**EXERCISE INSTRUCTIONS**
Range to reproduce from the entries below: the line with "(** ** [json.dumps(v, ensure_ascii=False)] *)", the line with "(** The escape", and every line in between. Give them exactly and give nothing else.

[Extracted data entries]
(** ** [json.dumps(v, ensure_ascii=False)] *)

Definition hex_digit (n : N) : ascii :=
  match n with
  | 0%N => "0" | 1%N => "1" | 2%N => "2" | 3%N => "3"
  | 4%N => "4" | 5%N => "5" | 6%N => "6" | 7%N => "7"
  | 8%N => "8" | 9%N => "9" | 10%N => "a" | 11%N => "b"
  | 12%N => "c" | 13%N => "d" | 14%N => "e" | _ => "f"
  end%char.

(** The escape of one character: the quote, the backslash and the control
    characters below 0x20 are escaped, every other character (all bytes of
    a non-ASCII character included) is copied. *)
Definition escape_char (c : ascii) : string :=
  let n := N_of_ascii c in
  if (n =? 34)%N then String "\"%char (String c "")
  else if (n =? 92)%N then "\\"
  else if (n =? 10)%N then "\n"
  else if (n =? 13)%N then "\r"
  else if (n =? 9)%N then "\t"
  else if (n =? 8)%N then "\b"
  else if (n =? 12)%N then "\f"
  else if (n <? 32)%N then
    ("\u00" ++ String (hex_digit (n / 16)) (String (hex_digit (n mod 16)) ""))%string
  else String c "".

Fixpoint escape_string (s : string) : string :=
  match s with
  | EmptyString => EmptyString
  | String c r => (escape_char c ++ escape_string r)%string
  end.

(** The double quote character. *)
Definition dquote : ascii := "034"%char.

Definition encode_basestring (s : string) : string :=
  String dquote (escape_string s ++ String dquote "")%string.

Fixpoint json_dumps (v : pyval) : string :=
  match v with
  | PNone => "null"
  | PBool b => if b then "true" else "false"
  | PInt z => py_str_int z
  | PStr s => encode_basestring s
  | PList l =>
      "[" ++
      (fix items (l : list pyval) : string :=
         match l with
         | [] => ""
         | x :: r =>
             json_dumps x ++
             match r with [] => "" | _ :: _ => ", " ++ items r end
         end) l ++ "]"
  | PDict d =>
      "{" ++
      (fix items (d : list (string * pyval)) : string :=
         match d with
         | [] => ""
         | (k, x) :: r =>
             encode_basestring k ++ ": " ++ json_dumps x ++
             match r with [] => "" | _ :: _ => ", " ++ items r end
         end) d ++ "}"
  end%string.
...
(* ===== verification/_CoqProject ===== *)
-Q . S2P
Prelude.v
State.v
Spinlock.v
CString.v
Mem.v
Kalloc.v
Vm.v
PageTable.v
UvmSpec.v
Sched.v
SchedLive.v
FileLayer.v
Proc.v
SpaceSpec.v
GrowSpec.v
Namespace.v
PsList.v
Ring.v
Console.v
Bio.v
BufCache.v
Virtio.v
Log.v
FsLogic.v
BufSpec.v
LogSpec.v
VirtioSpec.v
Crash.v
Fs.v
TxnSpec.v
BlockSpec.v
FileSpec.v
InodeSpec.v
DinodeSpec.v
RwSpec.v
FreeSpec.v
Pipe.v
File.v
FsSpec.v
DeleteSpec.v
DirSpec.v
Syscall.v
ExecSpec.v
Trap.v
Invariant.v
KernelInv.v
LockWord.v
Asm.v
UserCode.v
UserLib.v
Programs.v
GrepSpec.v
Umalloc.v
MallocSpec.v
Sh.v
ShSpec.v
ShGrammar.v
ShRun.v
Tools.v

**FINAL ANSWER**
(** ** [json.dumps(v, ensure_ascii=False)] *)

Definition hex_digit (n : N) : ascii :=
  match n with
  | 0%N => "0" | 1%N => "1" | 2%N => "2" | 3%N => "3"
  | 4%N => "4" | 5%N => "5" | 6%N => "6" | 7%N => "7"
  | 8%N => "8" | 9%N => "9" | 10%N => "a" | 11%N => "b"
  | 12%N => "c" | 13%N => "d" | 14%N => "e" | _ => "f"
  end%char.

(** The escape of one character: the quote, the backslash and the control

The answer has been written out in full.